## WORK REQUEST:
Taking the listing below, restate word for word each line from the line with "self issues_dir fs." to the line with "repo : pyval;", ends included, and stop there.

## PROVIDED RECORDS:
■ ■ ■ ■
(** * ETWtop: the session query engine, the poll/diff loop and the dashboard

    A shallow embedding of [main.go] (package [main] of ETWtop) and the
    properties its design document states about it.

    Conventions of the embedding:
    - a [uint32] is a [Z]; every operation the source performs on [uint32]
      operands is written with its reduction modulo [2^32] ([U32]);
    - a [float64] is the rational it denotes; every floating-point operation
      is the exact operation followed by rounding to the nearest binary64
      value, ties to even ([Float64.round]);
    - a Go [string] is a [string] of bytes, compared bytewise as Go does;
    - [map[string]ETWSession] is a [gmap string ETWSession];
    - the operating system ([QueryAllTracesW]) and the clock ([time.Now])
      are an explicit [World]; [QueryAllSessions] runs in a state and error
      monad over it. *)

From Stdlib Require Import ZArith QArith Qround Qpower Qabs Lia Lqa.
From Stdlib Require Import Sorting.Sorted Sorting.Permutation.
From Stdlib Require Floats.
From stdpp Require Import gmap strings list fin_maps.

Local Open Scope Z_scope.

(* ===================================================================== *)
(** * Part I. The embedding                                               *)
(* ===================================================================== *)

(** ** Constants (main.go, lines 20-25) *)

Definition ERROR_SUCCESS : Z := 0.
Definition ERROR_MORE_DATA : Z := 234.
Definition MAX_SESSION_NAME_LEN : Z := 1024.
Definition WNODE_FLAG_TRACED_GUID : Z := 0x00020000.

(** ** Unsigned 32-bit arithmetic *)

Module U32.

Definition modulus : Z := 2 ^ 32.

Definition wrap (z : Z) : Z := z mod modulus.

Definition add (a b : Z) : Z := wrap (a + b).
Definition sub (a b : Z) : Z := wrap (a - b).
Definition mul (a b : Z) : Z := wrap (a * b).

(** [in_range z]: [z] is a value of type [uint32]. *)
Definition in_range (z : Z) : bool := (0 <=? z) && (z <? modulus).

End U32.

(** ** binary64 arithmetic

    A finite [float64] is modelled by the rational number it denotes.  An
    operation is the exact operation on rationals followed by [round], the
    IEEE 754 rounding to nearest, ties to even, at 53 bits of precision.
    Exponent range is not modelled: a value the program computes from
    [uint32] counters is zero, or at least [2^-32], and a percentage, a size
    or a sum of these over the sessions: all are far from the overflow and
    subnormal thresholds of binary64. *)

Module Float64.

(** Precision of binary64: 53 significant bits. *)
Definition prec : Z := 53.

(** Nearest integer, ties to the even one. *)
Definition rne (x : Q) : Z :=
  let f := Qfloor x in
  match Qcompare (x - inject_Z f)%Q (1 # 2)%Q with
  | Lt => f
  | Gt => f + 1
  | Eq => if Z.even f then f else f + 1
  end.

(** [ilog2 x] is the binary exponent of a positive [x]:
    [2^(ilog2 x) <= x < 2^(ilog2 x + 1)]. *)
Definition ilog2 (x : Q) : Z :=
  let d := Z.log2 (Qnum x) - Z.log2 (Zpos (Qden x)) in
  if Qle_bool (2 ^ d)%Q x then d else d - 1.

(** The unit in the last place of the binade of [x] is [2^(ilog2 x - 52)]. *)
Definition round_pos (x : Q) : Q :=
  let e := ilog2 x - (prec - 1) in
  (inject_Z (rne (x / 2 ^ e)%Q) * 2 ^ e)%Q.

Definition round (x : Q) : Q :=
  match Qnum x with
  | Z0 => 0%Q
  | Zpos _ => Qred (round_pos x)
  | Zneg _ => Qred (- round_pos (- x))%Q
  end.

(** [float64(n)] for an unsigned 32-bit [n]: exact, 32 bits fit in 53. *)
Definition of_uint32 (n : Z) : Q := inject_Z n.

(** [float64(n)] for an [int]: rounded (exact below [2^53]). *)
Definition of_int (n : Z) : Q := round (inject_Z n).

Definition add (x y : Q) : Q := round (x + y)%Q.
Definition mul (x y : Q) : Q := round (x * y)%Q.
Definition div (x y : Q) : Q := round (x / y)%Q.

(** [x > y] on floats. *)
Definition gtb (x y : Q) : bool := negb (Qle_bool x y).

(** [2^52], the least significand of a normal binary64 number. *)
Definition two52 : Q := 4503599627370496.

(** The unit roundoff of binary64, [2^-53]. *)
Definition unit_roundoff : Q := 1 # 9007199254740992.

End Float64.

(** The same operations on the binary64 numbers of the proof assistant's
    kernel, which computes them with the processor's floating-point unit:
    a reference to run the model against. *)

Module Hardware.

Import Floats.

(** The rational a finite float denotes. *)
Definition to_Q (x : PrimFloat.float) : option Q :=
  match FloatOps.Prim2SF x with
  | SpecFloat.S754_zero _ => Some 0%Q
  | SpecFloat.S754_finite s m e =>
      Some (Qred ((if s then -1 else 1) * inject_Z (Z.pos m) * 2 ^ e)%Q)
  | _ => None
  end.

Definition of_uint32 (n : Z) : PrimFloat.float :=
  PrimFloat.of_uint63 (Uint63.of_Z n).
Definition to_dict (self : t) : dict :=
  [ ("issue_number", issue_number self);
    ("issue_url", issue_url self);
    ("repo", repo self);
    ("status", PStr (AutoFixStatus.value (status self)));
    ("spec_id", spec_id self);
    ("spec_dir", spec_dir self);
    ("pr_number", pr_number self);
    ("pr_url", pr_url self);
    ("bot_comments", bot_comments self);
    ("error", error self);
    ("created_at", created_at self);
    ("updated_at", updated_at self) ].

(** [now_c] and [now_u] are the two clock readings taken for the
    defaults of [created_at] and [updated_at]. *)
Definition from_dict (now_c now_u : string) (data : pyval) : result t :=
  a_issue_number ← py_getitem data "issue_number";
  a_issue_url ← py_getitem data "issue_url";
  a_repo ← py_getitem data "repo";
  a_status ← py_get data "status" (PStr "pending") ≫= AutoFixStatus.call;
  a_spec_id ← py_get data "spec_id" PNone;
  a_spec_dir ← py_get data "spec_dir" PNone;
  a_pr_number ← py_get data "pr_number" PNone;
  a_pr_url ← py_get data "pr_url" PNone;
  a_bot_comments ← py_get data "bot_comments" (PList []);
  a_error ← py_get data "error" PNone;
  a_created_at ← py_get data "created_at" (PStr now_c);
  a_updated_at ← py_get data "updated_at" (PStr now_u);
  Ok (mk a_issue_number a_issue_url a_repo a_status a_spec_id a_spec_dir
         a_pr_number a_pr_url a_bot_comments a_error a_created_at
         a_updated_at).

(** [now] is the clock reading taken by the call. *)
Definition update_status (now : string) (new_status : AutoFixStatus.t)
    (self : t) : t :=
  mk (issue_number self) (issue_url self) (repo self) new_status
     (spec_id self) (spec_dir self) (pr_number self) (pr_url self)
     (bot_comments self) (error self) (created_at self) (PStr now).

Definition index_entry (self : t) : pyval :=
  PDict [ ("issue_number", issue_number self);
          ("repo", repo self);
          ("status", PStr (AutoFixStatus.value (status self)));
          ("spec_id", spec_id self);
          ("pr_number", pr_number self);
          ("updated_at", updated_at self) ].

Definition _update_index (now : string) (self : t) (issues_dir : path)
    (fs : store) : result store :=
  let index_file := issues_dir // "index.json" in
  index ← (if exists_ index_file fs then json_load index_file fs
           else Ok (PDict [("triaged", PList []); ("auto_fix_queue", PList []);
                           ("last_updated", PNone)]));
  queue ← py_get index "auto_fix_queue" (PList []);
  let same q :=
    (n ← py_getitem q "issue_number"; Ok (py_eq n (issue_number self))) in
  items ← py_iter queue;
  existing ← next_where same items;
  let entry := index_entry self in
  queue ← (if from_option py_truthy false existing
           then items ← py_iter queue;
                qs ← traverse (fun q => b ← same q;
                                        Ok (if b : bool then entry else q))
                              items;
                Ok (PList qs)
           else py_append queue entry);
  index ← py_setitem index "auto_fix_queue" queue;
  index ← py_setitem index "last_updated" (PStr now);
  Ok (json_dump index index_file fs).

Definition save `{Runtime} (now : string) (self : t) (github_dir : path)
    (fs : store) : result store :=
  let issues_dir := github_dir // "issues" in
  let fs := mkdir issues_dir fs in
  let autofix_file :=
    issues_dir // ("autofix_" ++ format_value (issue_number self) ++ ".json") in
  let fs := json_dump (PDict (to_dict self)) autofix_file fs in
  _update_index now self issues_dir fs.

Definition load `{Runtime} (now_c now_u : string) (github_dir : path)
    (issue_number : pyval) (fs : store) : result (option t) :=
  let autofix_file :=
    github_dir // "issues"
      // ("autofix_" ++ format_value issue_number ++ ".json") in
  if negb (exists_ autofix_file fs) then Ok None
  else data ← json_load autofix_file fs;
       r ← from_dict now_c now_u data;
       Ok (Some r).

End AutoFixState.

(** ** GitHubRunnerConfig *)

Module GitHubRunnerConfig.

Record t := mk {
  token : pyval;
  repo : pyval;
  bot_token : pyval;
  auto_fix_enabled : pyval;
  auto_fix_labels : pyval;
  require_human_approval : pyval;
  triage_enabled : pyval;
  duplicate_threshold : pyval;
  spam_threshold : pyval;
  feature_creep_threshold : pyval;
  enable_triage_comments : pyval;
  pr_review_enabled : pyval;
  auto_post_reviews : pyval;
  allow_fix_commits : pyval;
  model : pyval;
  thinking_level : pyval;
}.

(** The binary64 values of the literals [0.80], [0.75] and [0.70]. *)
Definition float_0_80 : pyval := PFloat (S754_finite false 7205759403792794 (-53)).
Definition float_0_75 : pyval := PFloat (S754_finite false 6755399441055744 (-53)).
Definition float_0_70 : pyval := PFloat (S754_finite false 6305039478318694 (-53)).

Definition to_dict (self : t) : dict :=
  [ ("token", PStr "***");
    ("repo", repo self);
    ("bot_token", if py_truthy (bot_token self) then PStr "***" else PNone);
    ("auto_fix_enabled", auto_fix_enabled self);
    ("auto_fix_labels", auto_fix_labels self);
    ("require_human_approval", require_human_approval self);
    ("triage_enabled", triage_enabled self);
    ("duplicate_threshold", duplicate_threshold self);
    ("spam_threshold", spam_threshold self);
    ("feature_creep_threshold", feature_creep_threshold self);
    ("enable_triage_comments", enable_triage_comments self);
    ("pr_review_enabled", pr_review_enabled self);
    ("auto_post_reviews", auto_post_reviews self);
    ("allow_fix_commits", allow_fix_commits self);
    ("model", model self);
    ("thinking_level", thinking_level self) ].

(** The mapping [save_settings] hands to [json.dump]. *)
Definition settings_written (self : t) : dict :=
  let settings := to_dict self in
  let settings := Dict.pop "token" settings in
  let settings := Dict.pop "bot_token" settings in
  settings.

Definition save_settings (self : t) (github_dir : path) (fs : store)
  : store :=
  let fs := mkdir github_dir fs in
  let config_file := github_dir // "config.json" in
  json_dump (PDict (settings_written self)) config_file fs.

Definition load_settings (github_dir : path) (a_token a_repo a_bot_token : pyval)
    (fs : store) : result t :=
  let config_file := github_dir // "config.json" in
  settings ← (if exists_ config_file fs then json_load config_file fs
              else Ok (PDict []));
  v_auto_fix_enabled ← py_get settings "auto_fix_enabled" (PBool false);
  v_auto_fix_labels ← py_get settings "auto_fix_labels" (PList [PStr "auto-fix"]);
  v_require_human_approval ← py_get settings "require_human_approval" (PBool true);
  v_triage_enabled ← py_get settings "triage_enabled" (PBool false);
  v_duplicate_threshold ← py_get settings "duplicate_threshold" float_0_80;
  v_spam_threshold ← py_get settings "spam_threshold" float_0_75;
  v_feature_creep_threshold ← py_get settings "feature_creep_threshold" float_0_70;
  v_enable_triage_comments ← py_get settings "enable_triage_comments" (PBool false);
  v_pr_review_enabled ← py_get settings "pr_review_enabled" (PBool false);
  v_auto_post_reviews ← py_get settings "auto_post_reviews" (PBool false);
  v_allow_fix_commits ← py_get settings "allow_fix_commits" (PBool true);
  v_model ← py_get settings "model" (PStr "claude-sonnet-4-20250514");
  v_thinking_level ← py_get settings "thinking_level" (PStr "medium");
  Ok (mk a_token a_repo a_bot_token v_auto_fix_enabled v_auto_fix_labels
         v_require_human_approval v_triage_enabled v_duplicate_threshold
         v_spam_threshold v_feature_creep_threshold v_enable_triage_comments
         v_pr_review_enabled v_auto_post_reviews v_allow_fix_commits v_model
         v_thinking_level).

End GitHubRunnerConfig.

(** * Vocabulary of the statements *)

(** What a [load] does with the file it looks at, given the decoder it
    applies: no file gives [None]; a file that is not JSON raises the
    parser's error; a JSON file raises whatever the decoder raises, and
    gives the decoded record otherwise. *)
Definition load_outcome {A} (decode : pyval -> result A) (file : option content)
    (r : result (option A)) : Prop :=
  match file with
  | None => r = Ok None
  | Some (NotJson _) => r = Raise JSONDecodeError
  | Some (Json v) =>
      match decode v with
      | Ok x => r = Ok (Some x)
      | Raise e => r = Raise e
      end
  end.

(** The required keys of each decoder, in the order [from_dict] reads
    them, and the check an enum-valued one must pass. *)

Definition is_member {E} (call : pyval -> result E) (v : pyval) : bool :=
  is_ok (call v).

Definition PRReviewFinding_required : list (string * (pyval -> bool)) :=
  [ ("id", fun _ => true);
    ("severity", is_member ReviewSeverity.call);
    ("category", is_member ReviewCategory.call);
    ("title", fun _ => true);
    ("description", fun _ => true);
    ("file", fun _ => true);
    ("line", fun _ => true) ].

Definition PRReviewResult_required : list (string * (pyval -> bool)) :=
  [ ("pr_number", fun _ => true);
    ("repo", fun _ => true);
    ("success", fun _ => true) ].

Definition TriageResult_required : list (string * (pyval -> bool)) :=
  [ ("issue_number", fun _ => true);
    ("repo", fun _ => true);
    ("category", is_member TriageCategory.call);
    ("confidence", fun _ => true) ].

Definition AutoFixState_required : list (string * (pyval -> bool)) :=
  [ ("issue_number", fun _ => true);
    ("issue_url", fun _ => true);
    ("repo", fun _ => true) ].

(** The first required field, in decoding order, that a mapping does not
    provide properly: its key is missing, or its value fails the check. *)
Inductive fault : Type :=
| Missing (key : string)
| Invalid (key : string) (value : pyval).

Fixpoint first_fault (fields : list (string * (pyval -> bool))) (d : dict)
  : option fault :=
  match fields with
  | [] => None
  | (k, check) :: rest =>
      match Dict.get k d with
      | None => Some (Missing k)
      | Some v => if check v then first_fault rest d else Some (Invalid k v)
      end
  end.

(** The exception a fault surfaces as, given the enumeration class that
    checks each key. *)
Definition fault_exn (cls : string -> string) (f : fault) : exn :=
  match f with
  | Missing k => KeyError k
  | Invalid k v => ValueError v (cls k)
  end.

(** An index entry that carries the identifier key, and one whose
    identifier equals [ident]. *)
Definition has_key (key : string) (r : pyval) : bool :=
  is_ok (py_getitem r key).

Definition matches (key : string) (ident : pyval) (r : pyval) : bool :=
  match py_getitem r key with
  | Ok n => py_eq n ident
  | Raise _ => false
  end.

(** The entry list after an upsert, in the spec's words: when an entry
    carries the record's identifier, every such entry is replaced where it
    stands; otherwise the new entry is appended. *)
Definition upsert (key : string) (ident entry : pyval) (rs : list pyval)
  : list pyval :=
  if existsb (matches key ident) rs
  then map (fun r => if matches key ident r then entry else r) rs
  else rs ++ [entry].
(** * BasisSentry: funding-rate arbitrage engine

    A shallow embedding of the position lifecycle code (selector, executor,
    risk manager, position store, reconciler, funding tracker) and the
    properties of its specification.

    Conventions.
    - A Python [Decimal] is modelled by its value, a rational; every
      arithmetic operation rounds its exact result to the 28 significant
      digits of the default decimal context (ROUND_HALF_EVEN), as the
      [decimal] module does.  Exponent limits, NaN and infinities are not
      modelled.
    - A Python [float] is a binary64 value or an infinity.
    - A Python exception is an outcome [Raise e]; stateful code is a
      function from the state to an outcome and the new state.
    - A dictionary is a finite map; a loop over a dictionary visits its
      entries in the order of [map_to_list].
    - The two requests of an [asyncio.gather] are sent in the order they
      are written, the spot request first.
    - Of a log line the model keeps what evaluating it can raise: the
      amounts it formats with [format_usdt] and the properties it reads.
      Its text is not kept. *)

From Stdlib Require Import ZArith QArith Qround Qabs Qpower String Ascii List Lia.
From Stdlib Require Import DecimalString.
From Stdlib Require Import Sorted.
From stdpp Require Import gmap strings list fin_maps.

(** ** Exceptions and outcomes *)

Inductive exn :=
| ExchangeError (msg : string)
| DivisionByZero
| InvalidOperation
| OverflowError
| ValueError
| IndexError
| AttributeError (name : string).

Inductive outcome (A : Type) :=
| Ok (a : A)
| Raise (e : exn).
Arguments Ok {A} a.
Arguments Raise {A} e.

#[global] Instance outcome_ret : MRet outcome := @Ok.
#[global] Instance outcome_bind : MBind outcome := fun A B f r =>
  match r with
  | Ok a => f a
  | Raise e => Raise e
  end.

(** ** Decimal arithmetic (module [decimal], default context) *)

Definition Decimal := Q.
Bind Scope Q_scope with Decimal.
■ ■ ■ ■
## OUTPUT FOR THIS EXERCISE:
  _update_index now self issues_dir fs.

Definition load `{Runtime} (now_c now_u : string) (github_dir : path)
    (issue_number : pyval) (fs : store) : result (option t) :=
  let autofix_file :=
    github_dir // "issues"
      // ("autofix_" ++ format_value issue_number ++ ".json") in
  if negb (exists_ autofix_file fs) then Ok None
  else data ← json_load autofix_file fs;
       r ← from_dict now_c now_u data;
       Ok (Some r).

End AutoFixState.

(** ** GitHubRunnerConfig *)

Module GitHubRunnerConfig.

Record t := mk {
  token : pyval;
  repo : pyval;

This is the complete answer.